Microorganisms collectively shape the chemistry of our planet, and have for billions of years. Understanding the activity and metabolic capabilities of microbes in the modern environment is therefore critical to understanding the history of the Earth, as well as the future of our climate.

The Dekas Lab focuses on understanding the microbiology and biogeochemistry of the deep sea: the largest and least explored habitat on the surface of our planet. We investigate the diversity, distribution and activity of marine bacteria and archaea driving carbon, nitrogen, and sulfur cycling, with a focus on processes directly and indirectly involved in the production and consumption of greenhouse gases (e.g. CH₄, CO₂ and N₂O). Using techniques from both molecular biology and isotope geochemistry, we answer questions such as: (1) “who” is doing “what” (linking phylogenetic identity to physiological function), (2) what are the biogeochemical controls on metabolic rates, (3) how do specific metabolisms affect global scale biogeochemical cycles and climate, and (4) will these metabolisms act as a positive or negative feedback to climate change?

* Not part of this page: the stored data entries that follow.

(** ** [main] *)
Definition main (now : Z) (rounds : list round) (osArgs : list string) : cmd () :=
  match osArgs with
  | _ :: sub :: args =>
      if bool_decide (sub ∈ ["generate"; "gen"]) then runGenerate now rounds args
      else if bool_decide (sub = "init") then runInit args
      else if bool_decide (sub = "diff") then runDiff args
      else if bool_decide (sub = "lint") then runLint args
      else if bool_decide (sub = "transpile-schema") then runTranspileSchema args
      else if bool_decide (sub ∈ ["version"; "--version"; "-v"]) then print MVersion
      else if bool_decide (sub ∈ ["help"; "--help"; "-h"]) then print MBanner
      else if HasPrefix sub "-" then runGenerate now rounds (sub :: args)
      else print (MError (UnknownSubcommand sub));; print MBanner;; exit 1
  | _ => print MBanner;; exit 0
  end.
End cli.

(** ** What the commands promise *)

(** The schema a path names, and the text [generate] is to write, without effects. *)
Definition load (fs : fsys) (path : string) : res fault AST :=
  match ReadFile fs path with
  | Err e => Err (CannotRead path e)
  | Ok content =>
      match parse_ext (Ext path) content with
      | None => Err (UnsupportedExtension (Ext path))
      | Some (Err e) => Err (ParseFailed path e)
      | Some (Ok a) => Ok a
      end
  end.

Definition compile `{MapIter} (fs : fsys) (idlPath lang : string) : res fault text :=
  match load fs idlPath with
  | Err (ParseFailed path e) => Err (ParseFailed (Base path) e)
  | Err f => Err f
  | Ok a =>
      match codegen lang a with
      | Some (Ok txt) => Ok txt
      | _ => Err (UnsupportedLanguage lang)
      end
  end.

(** ** Lemmas *)
Lemma parseIDL_load path w : parseIDL path w = (w, inr (load (w_fs w) path)).
Proof. done. Qed.

Lemma load_parsed fs path a : load fs path = Ok a -> parsed a.
Proof.
  unfold load, parse_ext. destruct (ReadFile fs path) as [c|]; [|done]. destruct (bool_decide _).
  - destruct (ParseProto c) eqn:E; [|done]. intros [= <-]. exists c. by left.
  - destruct (bool_decide _); [|done]. destruct (ParseThrift c) eqn:E; [|done]. intros [= <-]. exists c. by right.
Qed.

The Dekas Lab specializes in measuring the activity of bacteria and archaea on the single-cell level using nanoscale secondary ion mass spectrometry (NanoSIMS). This powerful technique measures elemental and isotopic composition at 50 nm resolution, allowing the anabolic activity of individual cells to be quantified even when closely associated with other microbial cells, particles, or host tissue. In addition to using the NanoSIMS to characterize microbial activity in our own marine samples, we collaborate with researchers interested in single-cell activity in diverse habitats, from terrestrial hot springs to pine forests. We are eager to continue expanding the breadth of microbial interactions characterized at this scale, and to link these observations with ecosystem functioning at the local and global scales.